This series investigates how the BiovaxID lymphoma vaccine may win FDA approval to make Biovest (BVTI.PK) “the next Dendreon,” according to criteria elaborated in David Miller’s Minyanville article of the same name. Dendreon (DNDN), you will recall, is the first company ever to achieve FDA approval of a cancer vaccine, with it flagship product, Provenge (sipuleucel-T).

Part 1 of this article dealt with vaccine manufacturing issues, Part 2 with multi-antigen targeting by cancer vaccines.

Let’s dig into more of Miller’s considerations for active immunotherapy companies.

Technology (continued from part 2)

3. SPA treatment

Miller opines:

So the question here is, “Does your treatment focus on just one antigen at a time or multiple antigens simultaneously?” If the answer is multiple antigens simultaneously, don’t invest until they’ve proven in a prospectively designed, FDA Special Protocol Assessment-governed, randomized, and pivotal Phase III trial… or even wait until after they are FDA approved.

Miller’s advice is good for companies with clinical trials started in 2002 or later, not for Biovest. That’s because Special Protocol Assessments (SPAs), which are declarations from the FDA that a planned phase 3 trial’s design, clinical endpoints, and statistical analyses are acceptable for FDA approval, first became available with guidance from the FDA in 2002. Focusing on patients’ lymphoma idiotype, BiovaxID has shown statistically significant results in its prospectively designed, randomized, pivotal phase 3 trial. The trial was conducted without an SPA because it began in 2000, two years before the FDA made SPAs available.

Biovest and its parent company, Accentia Biopharmaceuticals (ABPIQ.PK), say they plan to work carefully with the FDA later in 2010 to prepare a biologic license application (BLA) for BiovaxID. First, both Accentia and Biovest are expected to emerge from Chapter 11 bankruptcy this summer with their common shares preserved.
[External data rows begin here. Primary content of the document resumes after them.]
(** * Property protocol, invocation and for-in head of the interpreter core

    A shallow embedding of the object/property algorithms
    (methods/properties.js), the descriptor predicates (methods/is.js), the
    string wrapper kind (values/StringExotic.js), the call helpers
    (methods/call.js) and the head of the for-in/of evaluator,
    followed by the properties established about them.

    Conventions of the embedding:
    - a JavaScript object is a reference [ObjRef] into the realm's heap, so
      that in-place mutation and aliasing are those of the source;
    - a [Map] is an association list in insertion order;
    - interpreter code runs in the monad [M]: it threads the [Realm] and
      ends normally, with a language-level abrupt completion, with an
      IntrospectionError, or with a host error (a failed [invariant]);
    - the collaborators that live outside these files (conversions,
      evaluator, environment records, the internal-method table of each
      object kind) are the fields of the classes [Externals],
      [KeyExternals] and [InternalMethods]. *)

From Stdlib Require Import ZArith QArith Qround Qabs String Ascii List Bool Lia DecimalString Sorted.
From stdpp Require Import base option strings gmap.
Import ListNotations.
Lemma create_nullish_source_witness :
  create Faulty.engine "a" (VObj 11%positive) VNull Faulty.world
  = Throw (TypeError MemberOfNullish) Faulty.world.
Proof.
  apply (create_nullish_source Faulty.engine "a" (VObj 11%positive) VNull
           Faulty.world VUndefined); [reflexivity | by left].
Defined.

(** X7.  A factory that returns a boolean, a number or a string makes
    [create] throw the error of line 34, and the id it reports as
    returned is [undefined]. *)
Theorem create_primitive_source (E : Engine) (id : string)
        (o dispatcher : Value) (w : World) (s : Value) (w1 : World) :
  construct E id o dispatcher w = Ok s w1 →
  (∃ b, s = VBool b) ∨ (∃ z, s = VNum z) ∨ (∃ x, s = VStr x) →
  create E id o dispatcher w
  = Throw (Error ("Expected Source id to be " ++ id
                  ++ " instead of undefined")) w1.
Proof.
  intros Hc Hs. rewrite (create_construct_ok _ _ _ _ _ _ _ Hc).
  by destruct Hs as [[b ->] | [[z ->] | [x ->]]].
Qed.

Lemma create_primitive_source_witness :
  create Faulty.engine "a" (VObj 12%positive) VNull Faulty.world
  = Throw (Error "Expected Source id to be a instead of undefined")
          Faulty.world.
Proof.
  apply (create_primitive_source Faulty.engine "a" (VObj 12%positive) VNull
           Faulty.world (VNum 7)); [reflexivity | right; left; by eexists].
Defined.

(** * Further properties of the registry *)




(** ** Registering and calling *)



(** ** How registrations compose *)







(** ** What [setType] never does *)



(** ** Invariants over the reachable worlds *)

(** X15.  The built-in types cannot be lost: in every world reached from
    the initial one by registering functions under names other than
    [__proto__], [getType] returns a function for each of [vector],
    [raster], [geojson], [video] and [image]. *)
Theorem reachable_builtin_registered (E : Engine) (w : World) (n : string) :
  reachable E w →
  In n builtin_names →
  ∃ f, getType E n w = Ok (VFun f) w.
Proof.
  intros Hw Hin.
  destruct (reachable_inv E w Hw) as (_ & Hfun & Hbuiltin).
  destruct (Hbuiltin n Hin) as [v Hv].
  destruct (Hfun n v Hv) as [f ->].
  exists f. by apply registry_get_own.
Qed.
Lemma neumaier_units (xs : list float) (f c : float) (k T0 T : Z) :
  Forall nonneg_float xs -> nonneg_float f -> representable c ->
  0 <= k -> 12 * (k + Z.of_nat (length xs)) + 12 <= 2 ^ 53 ->
  0 <= T0 -> T0 + total_units xs <= T -> T < 2 ^ 2043 ->
  2 ^ 53 * Z.abs (units f - T0) <= 2 * k * T ->
  2 ^ 53 * Z.abs (units c) <= 12 * k * T ->
  representable (neumaier f c xs) /\
  2 ^ 53 * Z.abs (units (neumaier f c xs) - (T0 + total_units xs))
  <= (14 * (k + Z.of_nat (length xs)) + 3) * T.
Proof.
  revert f c k T0.
  induction xs as [|x xs IH]; intros f c k T0 Hxs Hf Hc Hk Hlen HT0 HT HTmax Hef Hec.
  - cbn [neumaier total_units foldr length] in *.
    rewrite !Z.add_0_r in *.
    destruct (nonneg_float_units f Hf) as [Hrf Huf].
    pose proof pow_2045 as H2045.
    assert (HkT : 12 * k * T <= 2 ^ 53 * T) by nia.
    assert (HkT2 : 2 * k * T <= 2 ^ 53 * T) by nia.
    assert (HkT3 : 0 <= k * T) by nia.
    change (2 ^ 53) with 9007199254740992 in *.
    destruct c as [s|s| |s m e]; try (now destruct Hc).
    + split; [exact Hrf|]. lia.
    + destruct (add_units f (S754_finite s m e) Hrf Hc ltac:(lia)) as [Hr He].
      change (2 ^ 53) with 9007199254740992 in *.
      split; [exact Hr|]. lia.
  - apply Forall_cons in Hxs as [Hx Hxs].
    destruct (nonneg_float_units f Hf) as [Hrf Huf].
    destruct (nonneg_float_units x Hx) as [Hrx Hux].
    pose proof (total_units_nonneg xs Hxs) as Htail.
    rewrite total_units_cons in *. cbn [neumaier length] in *.
    rewrite Nat2Z.inj_succ in *.
    pose proof pow_2045 as H2045.
    assert (HkT : 12 * k * T <= 2 ^ 53 * T) by nia.
    assert (HkT2 : 2 * k * T <= 2 ^ 53 * T) by nia.
    assert (HkT3 : 0 <= k * T) by nia.
    destruct (add_step f x k T0 T Hf Hx Hk ltac:(lia) HT0 ltac:(lia) HTmax Hef)
      as [Hnt Het].
    change (2 ^ 53) with 9007199254740992 in *.
    destruct (add_nonneg f x Hf Hx ltac:(lia)) as [_ Hadd].
    destruct (nonneg_float_units _ Hnt) as [Hrt Hut].
    set (t := PyFloat.add f x) in *.
    assert (Hd : forall d,
              d = (if SFleb (SFabs x) (SFabs f)
                   then PyFloat.add (PyFloat.sub f t) x
                   else PyFloat.add (PyFloat.sub x t) f) ->
              representable d /\ 2 ^ 53 * Z.abs (units d) <= 6 * T).
    { intros d ->. destruct (SFleb (SFabs x) (SFabs f)).
      - apply correction_units; try assumption; lia.
      - apply correction_units; try assumption; [lia|].
        replace (units x + units f) with (units f + units x) by ring. exact Hadd. }
    destruct (Hd _ eq_refl) as [Hrd Hed].
    set (d := if SFleb (SFabs x) (SFabs f)
              then PyFloat.add (PyFloat.sub f t) x
              else PyFloat.add (PyFloat.sub x t) f) in *.
    change (2 ^ 53) with 9007199254740992 in *.
    destruct (add_units c d Hc Hrd ltac:(lia)) as [Hrc' Hec'].
    change (2 ^ 53) with 9007199254740992 in *.
    destruct (IH t (PyFloat.add c d) (k + 1) (T0 + units x) Hxs Hnt Hrc' ltac:(lia)
                ltac:(change (2 ^ 53) with 9007199254740992; lia)
                ltac:(lia) ltac:(lia) HTmax
                ltac:(change (2 ^ 53) with 9007199254740992; exact Het)
                ltac:(change (2 ^ 53) with 9007199254740992;
                      replace (12 * (k + 1) * T) with (12 * k * T + 12 * T) by ring; lia))
      as [Hr Hfin].
    split; [exact Hr|].
    replace (T0 + (units x + total_units xs)) with (T0 + units x + total_units xs) by ring.
    replace (k + Z.succ (Z.of_nat (length xs))) with (k + 1 + Z.of_nat (length xs)) by lia.
    exact Hfin.
Qed.

Lemma neumaier_zeros (xs : list float) :
  Forall (fun x => x = S754_zero false) xs ->
  neumaier (S754_zero false) (S754_zero false) xs = S754_zero false.
Proof.
  induction 1 as [|x xs -> _ IH]; [reflexivity|].
  cbn [neumaier]. exact IH.
Qed.

Lemma total_units_zero (xs : list float) :
  Forall nonneg_float xs -> total_units xs = 0 ->
  Forall (fun x => x = S754_zero false) xs.
Proof.
  induction 1 as [|x xs Hx Hxs IH]; intros Hz; [constructor|].
  rewrite total_units_cons in Hz.
  destruct (nonneg_float_units x Hx) as [_ Hux].
  pose proof (total_units_nonneg xs Hxs).
  constructor; [apply nonneg_float_zero; [exact Hx | lia] | apply IH; lia].
Qed.

(** The builtin [sum] of non-negative floats, whichever way it adds them
    up: a non-negative float within [(14 n + 3) * 2^-53] of the exact sum
    in relative terms. *)
Lemma builtin_sum_units (v : summation) (xs : list float) :
  Forall nonneg_float xs ->
  Z.of_nat (length xs) <= 2 ^ 48 -> total_units xs < 2 ^ 2043 ->
  nonneg_float (builtin_sum v xs) /\
  2 ^ 53 * Z.abs (units (builtin_sum v xs) - total_units xs)
  <= (14 * Z.of_nat (length xs) + 3) * total_units xs.
Proof.
  intros Hxs Hlen HT.
  pose proof (total_units_nonneg xs Hxs) as HT0.
  assert (HlenT : 0 <= Z.of_nat (length xs) * total_units xs) by nia.
  destruct v; cbn [builtin_sum]; [unfold py_sum|].
  - destruct (fold_add_units xs (PyFloat.decimal 0 0) 0 0 (total_units xs) Hxs eq_refl
                ltac:(lia) ltac:(change (2 ^ 53) with 9007199254740992;
                                 change (2 ^ 48) with 281474976710656 in Hlen; lia)
                ltac:(lia) ltac:(lia) HT ltac:(simpl; lia)) as [Hnn Herr].
    split; [exact Hnn|].
    rewrite !Z.add_0_l in Herr. lia.
  - destruct xs as [|x xs]; [split; [reflexivity | simpl; lia]|].
    destruct (Z.eq_dec (total_units (x :: xs)) 0) as [Hz|Hnz].
    + pose proof (total_units_zero _ Hxs Hz) as Hall.
      apply Forall_cons in Hall as [-> Hall].
      change (PyFloat.add (PyFloat.decimal 0 0) (S754_zero false)) with (S754_zero false).
      change (PyFloat.decimal 0 0) with (S754_zero false).
      rewrite neumaier_zeros by exact Hall.
      split; [reflexivity|]. rewrite Hz. simpl. lia.
    + apply Forall_cons in Hxs as [Hx Hxs].
      destruct (nonneg_float_units x Hx) as [Hrx Hux].
      pose proof (total_units_nonneg xs Hxs) as Htail.
      rewrite total_units_cons in *. cbn [length] in *. rewrite Nat2Z.inj_succ in *.
      change (2 ^ 48) with 281474976710656 in Hlen.
      destruct (add_step (PyFloat.decimal 0 0) x 0 0 (units x + total_units xs)
                  eq_refl Hx ltac:(lia) ltac:(change (2 ^ 53) with 9007199254740992; lia)
                  ltac:(lia) ltac:(lia) HT ltac:(simpl; lia)) as [Hnf Hef].
      destruct (neumaier_units xs (PyFloat.add (PyFloat.decimal 0 0) x) (PyFloat.decimal 0 0)
                  1 (units x) (units x + total_units xs) Hxs Hnf I ltac:(lia)
                  ltac:(change (2 ^ 53) with 9007199254740992; lia)
                  ltac:(lia) ltac:(lia) HT
                  ltac:(rewrite Z.add_0_l in Hef; exact Hef)
                  ltac:(simpl; lia)) as [Hr Herr].
      replace (1 + Z.of_nat (length xs)) with (Z.succ (Z.of_nat (length xs))) in Herr by lia.
      split; [|exact Herr].
      apply positive_units_nonneg; [exact Hr|].
      set (n := Z.succ (Z.of_nat (length xs))) in *.
      set (T := units x + total_units xs) in *.
      assert (Hn : (14 * n + 3) * T <= 3940649673949191 * T) by nia.
      change (2 ^ 53) with 9007199254740992 in Herr. lia.
Qed.

(** *** Amounts in whole cents *)

Lemma of_cents_units (c : Z) :
  0 <= c < 2 ^ 60 ->
  nonneg_float (of_cents c) /\
  2 ^ 53 * Z.abs (100 * units (of_cents c) - c * 2 ^ 1074) <= c * 2 ^ 1074.
Proof.
  intros [Hc Hmax]. destruct c as [|a|a]; [split; [reflexivity | simpl; lia]| |lia].
  unfold of_cents, PyFloat.decimal.
  change (Z.to_pos (10 ^ Z.of_nat 2)) with 100%positive.
  assert (Hdig : -1021 <= Zdigits2 (Zpos a) - Zdigits2 (Zpos 100) <= 53).
  { change (Zdigits2 (Zpos 100)) with 7.
    pose proof (Zdigits2_le (Zpos a) 60 ltac:(lia) ltac:(lia)).
    assert (1 <= Zdigits2 (Zpos a)) by (simpl; lia). lia. }
  destruct (ratio_units a 100 Hdig) as (Hrep & Hpos & Herr).
  replace (100 * units (PyFloat.ratio (Z.pos a) 100))
    with (units (PyFloat.ratio (Z.pos a) 100) * Z.pos 100) by lia.
  split; [|exact Herr].
  apply positive_units_nonneg; [exact Hrep|].
  assert (0 < 2 ^ 1074) by (apply Z.pow_pos_nonneg; lia).
  change (2 ^ 53) with 9007199254740992 in Herr. nia.
Qed.

(** [round_half_even] returns the whole number that is less than a half
    away. *)
Lemma round_half_even_nearest (M e C : Z) :
  -1074 <= e ->
  2 * Z.abs (M * 2 ^ (e + 1074) - C * 2 ^ 1074) < 2 ^ 1074 ->
  PyFloat.round_half_even M e = C.
Proof.
  intros He Hnear. unfold PyFloat.round_half_even.
  destruct e as [|p|p].
  - rewrite Z.pow_0_r, Z.mul_1_r. simpl in Hnear.
    assert (0 < 2 ^ 1074) by (apply Z.pow_pos_nonneg; lia). nia.
  - assert (Hsplit : 2 ^ (Z.pos p + 1074) = 2 ^ Z.pos p * 2 ^ 1074)
      by (rewrite Z.pow_add_r by lia; reflexivity).
    rewrite Hsplit in Hnear.
    assert (0 < 2 ^ 1074) by (apply Z.pow_pos_nonneg; lia). nia.
  - rewrite Z.pow_pos_fold.
    set (d := 2 ^ Z.pos p).
    assert (Hd : 0 < d) by (apply Z.pow_pos_nonneg; lia).
    set (u := 2 ^ (Z.neg p + 1074)) in *.
    assert (Hu : 0 < u) by (apply Z.pow_pos_nonneg; lia).
    assert (Hsplit : 2 ^ 1074 = d * u).
    { subst d u. rewrite <- Z.pow_add_r by lia. f_equal. lia. }
    rewrite Hsplit in Hnear.
    assert (Hclose : 2 * Z.abs (M - C * d) < d) by nia.
    pose proof (Z.div_mod M d ltac:(lia)) as Hdm.
    pose proof (Z.mod_pos_bound M d Hd) as Hr.
    set (q := M / d) in *. set (r := M mod d) in *. clearbody q r.
    assert (Hrange : - d < 2 * (M - C * d) < d) by lia.
    assert (Hq : q = C \/ q = C - 1).
    { destruct (Z_le_gt_dec (C + 1) q); [exfalso; nia|].
      destruct (Z_le_gt_dec q (C - 2)); [exfalso; nia|]. lia. }
    destruct Hq as [-> | ->].
    + destruct (Z.compare_spec (2 * r) d) as [Heq|Hlt|Hgt]; [exfalso; nia | reflexivity | exfalso; nia].
    + destruct (Z.compare_spec (2 * r) d) as [Heq|Hlt|Hgt]; [exfalso; nia | exfalso; nia | lia].
Qed.
(** C5. A read that fails, whatever the kind of failure (network error,
    frame that is not text, payload that does not decode), does not end the
    loop: the goroutine sends a result whose error wraps the error of the
    read under the prefix [failed to read order: ], stays in the loop and
    serves the following ticks as if nothing had happened. *)
Theorem C5_failed_read_is_reported_and_loop_continues :
  forall (Context : Type) (lib : Imports Context) (l : listener Context),
    (* the three kinds of failed read, and the error each one reports *)
    (forall err,
        value (readOrder lib (l_ctx l) (l_wc l) (ReadFailed err))
        = Returned
            (None, Some (fmt_Errorf_w "failed to read from websocket: " err)))
    /\ (forall bs,
        value (readOrder lib (l_ctx l) (l_wc l) (ReadFrame MessageBinary bs))
        = Returned
            (None,
             Some (errors_New "unsupported message type: MessageBinary")))
    /\ (forall bs err,
        json_Unmarshal_Order lib bs = Err err ->
        value (readOrder lib (l_ctx l) (l_wc l) (ReadFrame MessageText bs))
        = Returned (None, Some (fmt_Errorf_w "failed to build order: " err)))
    (* any failed read: reported with the prefix, and the loop goes on *)
    /\ (forall rd o cause rest,
        value (readOrder lib (l_ctx l) (l_wc l) rd)
        = Returned (o, Some cause) ->
        let reported := fmt_Errorf_w "failed to read order: " cause in
        In {| OrderResult.Order := None; OrderResult.Error := Some reported |}
           (deliveries (l_os l)
              (trace (iteration lib l (case_ticker_C rd))))
        /\ Error_string reported
           = "failed to read order: " ++ Error_string cause
        /\ errors_Unwrap reported = Some cause
        /\ value (iteration lib l (case_ticker_C rd)) = Returned false
        /\ goroutine lib l (case_ticker_C rd :: rest)
           = ((trace (iteration lib l (case_ticker_C rd))
               ++ trace (goroutine lib l rest))%list,
              value (goroutine lib l rest))).
Proof.
  intros Context lib l. repeat split.
  - intros bs err H. rewrite readOrder_eq. simpl. rewrite H. reflexivity.
  - rewrite readOrder_eq in H. unfold value in H. cbn [snd] in H.
    assert (Hf : read_failure lib rd = Some cause).
    { destruct (read_failure lib rd) as [e | ].
      - congruence.
      - destruct rd; discriminate. }
    rewrite (iteration_failed_read lib l rd Hf).
    unfold trace. cbn [fst]. unfold deliveries. simpl.
    rewrite Nat.eqb_refl. left. reflexivity.
  - apply iteration_tick_value.
  - apply goroutine_tick.
Qed.

Lemma C5_failed_read_witness :
  In (failure (fmt_Errorf_w "failed to read order: "
                 (fmt_Errorf_w "failed to read from websocket: "
                    (errors_New "connection reset by peer"))))
     (deliveries Demo.sink
        (trace (iteration Demo.lib Demo.listening
                  (case_ticker_C
                     (ReadFailed (errors_New "connection reset by peer"))))))
  /\ deliveries Demo.sink
       (trace (goroutine Demo.lib Demo.listening
                 [case_ticker_C
                    (ReadFailed (errors_New "connection reset by peer"));
                  text_frame "{}"]))
     = [failure (fmt_Errorf_w "failed to read order: "
                   (fmt_Errorf_w "failed to read from websocket: "
                      (errors_New "connection reset by peer")));
        unpopulated; success Order.zero].
Proof.
  pose proof (proj2 (proj2 (proj2
    (@C5_failed_read_is_reported_and_loop_continues Demo.Context Demo.lib
       Demo.listening)))
    (ReadFailed (errors_New "connection reset by peer")) None
    (fmt_Errorf_w "failed to read from websocket: "
       (errors_New "connection reset by peer"))
    [text_frame "{}"] eq_refl) as H.
  split.
  - exact (proj1 H).
  - rewrite (proj2 (proj2 (proj2 (proj2 H)))). reflexivity.
Defined.

(** ** The notification listener: setup *)

(** The four ways through [OrdersNotifications]. *)
Lemma OrdersNotifications_eq :
  forall (Context : Type) (lib : Imports Context) (c : Client) (ctx : Context)
    (req : option OrdersNotificationsRequest.t) (os : Chan),
    OrdersNotifications lib c ctx req os
    = match Token (tokenSource c) tt with
      | Err err =>
        ([EvToken],
         Returned (Some (fmt_Errorf_w "failed to get auth token: " err)))
      | Ok tok =>
        let hdr := newAuthorizationHeaderFrom tok in
        match websocket_Dial lib ctx (endpoint c req) hdr with
        | Err err =>
          ([EvToken; EvDial (endpoint c req) hdr],
           Returned (Some (fmt_Errorf_w "failed to dial websocket: " err)))
        | Ok wc =>
          if (notifyTick c <=? 0)%Z then
            ([EvToken; EvDial (endpoint c req) hdr],
             Panicked "non-positive interval for NewTicker")
          else
            ([EvToken; EvDial (endpoint c req) hdr;
              EvGo {| l_ctx := ctx; l_wc := wc; l_os := os;
                      l_ticker := notifyTick c |}],
             Returned None)
        end
      end.
Proof.
  intros Context lib c ctx req os. unfold OrdersNotifications.
  destruct (Token (tokenSource c) tt) as [tok | err]; [ | reflexivity ].
  assert (Hp : (let path := wsURL c ++ "/orders" in
                match req with
                | Some rq =>
                  if negb (is_empty (OrdersNotificationsRequest.ProfileID rq))
                  then wsURL c ++ "/profiles/"
                         ++ OrdersNotificationsRequest.ProfileID rq
                         ++ "/orders"
                  else path
                | None => path
                end) = endpoint c req).
  { destruct req as [rq | ]; simpl; [ | reflexivity ].
    destruct (is_empty (OrdersNotificationsRequest.ProfileID rq));
      reflexivity. }
  cbv zeta in Hp |- *. rewrite Hp. unfold dialWebsocket.
  cbv zeta. simpl.
  destruct (websocket_Dial lib ctx (endpoint c req)
              (newAuthorizationHeaderFrom tok)) as [wc | err];
    [ | reflexivity ].
  unfold time_NewTicker.
  destruct (notifyTick c <=? 0)%Z; reflexivity.
Qed.

(** The goroutine asks for no token, dials nothing and starts no
    goroutine. *)
Lemma goroutine_events :
  forall (Context : Type) (lib : Imports Context) (l : listener Context)
    (sched : list selected),
    forallb is_listener_event (trace (goroutine lib l sched)) = true.
Proof.
  intros Context lib l sched. induction sched as [ | s sched IH].
  - reflexivity.
  - destruct s as [e | rd].
    + reflexivity.
    + rewrite goroutine_tick. unfold trace at 1. cbn [fst].
      rewrite forallb_app, IH, andb_true_r.
      unfold iteration. rewrite readOrder_eq.
      destruct (read_failure lib rd); destruct rd; reflexivity.
Qed.

Lemma listener_events_no_token :
  forall (Context : Type) (tr : list (event Context)),
    forallb is_listener_event tr = true ->
    token_requests tr = 0 /\ dials tr = [] /\ spawned tr = [].
Proof.
  intros Context tr. unfold token_requests, dials, spawned.
  induction tr as [ | e tr IH]; intros H.
  - repeat split.
  - simpl in H. apply andb_prop in H. destruct H as [He Htr].
    destruct (IH Htr) as (H1 & H2 & H3).
    destruct e; try discriminate; simpl; auto.
Qed.

(** C4. A subscription whose token cannot be acquired, or whose websocket
    cannot be dialed, fails synchronously: [OrdersNotifications] returns the
    error (under its prefix), starts no goroutine, and the sink receives
    nothing, whatever happens afterwards. *)
Theorem C4_setup_failure_is_synchronous :
  forall (Context : Type) (lib : Imports Context) (c : Client) (ctx : Context)
    (req : option OrdersNotificationsRequest.t) (os : Chan)
    (sched : list selected),
    let call := OrdersNotifications lib c ctx req os in
    (forall err,
        Token (tokenSource c) tt = Err err ->
        value call
        = Returned (Some (fmt_Errorf_w "failed to get auth token: " err))
        /\ dials (trace call) = []
        /\ spawned (trace call) = []
        /\ deliveries os (subscription lib c ctx req os sched) = [])
    /\ (forall url hdr err,
        In (url, hdr) (dials (trace call)) ->
        websocket_Dial lib ctx url hdr = Err err ->
        value call
        = Returned (Some (fmt_Errorf_w "failed to dial websocket: " err))
        /\ spawned (trace call) = []
        /\ deliveries os (subscription lib c ctx req os sched) = []).
Proof.
  intros Context lib c ctx req os sched call. subst call.
  unfold subscription. rewrite OrdersNotifications_eq. split.
  - intros err H. rewrite H. repeat split.
  - intros url hdr err Hin Hd.
    destruct (Token (tokenSource c) tt) as [tok | terr].
    + cbv zeta in Hin |- *.
      destruct (websocket_Dial lib ctx (endpoint c req)
                  (newAuthorizationHeaderFrom tok)) as [wc | derr] eqn:Hdial.
      * destruct (notifyTick c <=? 0)%Z;
          (destruct Hin as [Hin | []]; inversion Hin; subst; congruence).
      * destruct Hin as [Hin | []]. inversion Hin; subst.
        assert (derr = err) by congruence. subst. repeat split.
    + destruct Hin.
Qed.

Lemma C4_setup_failure_witness :
  (value (OrdersNotifications Demo.lib Demo.client_without_token tt None
            Demo.sink)
   = Returned (Some (fmt_Errorf_w "failed to get auth token: "
                       (errors_New "oauth2: cannot fetch token")))
   /\ deliveries Demo.sink
        (subscription Demo.lib Demo.client_without_token tt None Demo.sink
           [text_frame "{}"; case_ctx_Done Demo.context_Canceled]) = [])
  /\ (value (OrdersNotifications Demo.lib Demo.client_bad_wsURL tt None
               Demo.sink)
      = Returned (Some (fmt_Errorf_w "failed to dial websocket: "
                          (errors_New "unexpected url scheme")))
      /\ deliveries Demo.sink
           (subscription Demo.lib Demo.client_bad_wsURL tt None Demo.sink
              [text_frame "{}"; case_ctx_Done Demo.context_Canceled]) = []).
Proof.
  split.
  - pose proof (proj1 (@C4_setup_failure_is_synchronous Demo.Context Demo.lib
        Demo.client_without_token tt None Demo.sink
        [text_frame "{}"; case_ctx_Done Demo.context_Canceled])
      (errors_New "oauth2: cannot fetch token") eq_refl) as H.
    exact (conj (proj1 H) (proj2 (proj2 (proj2 H)))).
  - pose proof (proj2 (@C4_setup_failure_is_synchronous Demo.Context Demo.lib
        Demo.client_bad_wsURL tt None Demo.sink
        [text_frame "{}"; case_ctx_Done Demo.context_Canceled])
      "ftp://api.monerium.dev/orders"
      [("Authorization", ["Bearer s3cr3t"])]
      (errors_New "unexpected url scheme")
      (or_introl eq_refl) eq_refl) as H.
    exact (conj (proj1 H) (proj2 (proj2 H))).
Defined.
4. Cancer antigens: enemies in hiding

Miller notes an important problem with active cancer vaccines:

Cancer is tricky. It uses your own cells against you. It’s not a foreign invader like a virus or bacteria, so your immune system doesn’t recognize it until too late — if at all. Worse, cancer has developed the ability to hide from the immune system. If the immune system gets close to catching on that something is very wrong, cancer sacrifices bits of itself to the immune system. When that doesn’t work, cancer releases cytokines to “drug” the immune system. This collectively is called “immune tolerance.”

Breaking immune tolerance is the goal of any active immunotherapy. Doing it is a big deal, which is why science geeks are so excited about Provenge. In 100 years of trying, Provenge is the first drug to do it.

Miller is correct that tumor antigens usually fail to elicit an immune response.

To solve this problem of stealth targets, Biovest chemically assists the idiotype in BiovaxID to urge a patient’s immune system to attack her lymphoma cells, which all bear the idiotype. The company accomplishes this in two ways:

First, it binds each copy of the idiotype in the vaccine to a carrier protein, keyhole limpet hemocyanin (KLH). Although the idiotype is a weak antigen by itself, KLH is strongly immunogenic, causing one’s B-cells and T-cells to become primed for attack.[1],[2]

Second, the vaccine contains granulocyte-macrophage colony-stimulating factor (GM-CSF) to stimulate an immune response. When added to the KLH-containing vaccine, T-cell immunity is significantly enhanced.[3]

Both these immune stimulants, KLH and GM-CSF, were used in the control arm of BiovaxID’s phase 3 study. The significant improvement in disease-free survival in the treatment arm is therefore attributable to the idiotype/immunoglobulin component of the vaccine, or to the combination of this component and the immune stimulants.

5. Out of body experience

Miller cites another preference:

Because cancer is so crafty, I’m heavily biased toward approaches that train the immune system outside the body. . . .

[F]or now my investing sights will be biased toward companies that duplicate Dendreon’s approach. Get the immune system cells outside the body, train them there, and then give them back to the patient. . . .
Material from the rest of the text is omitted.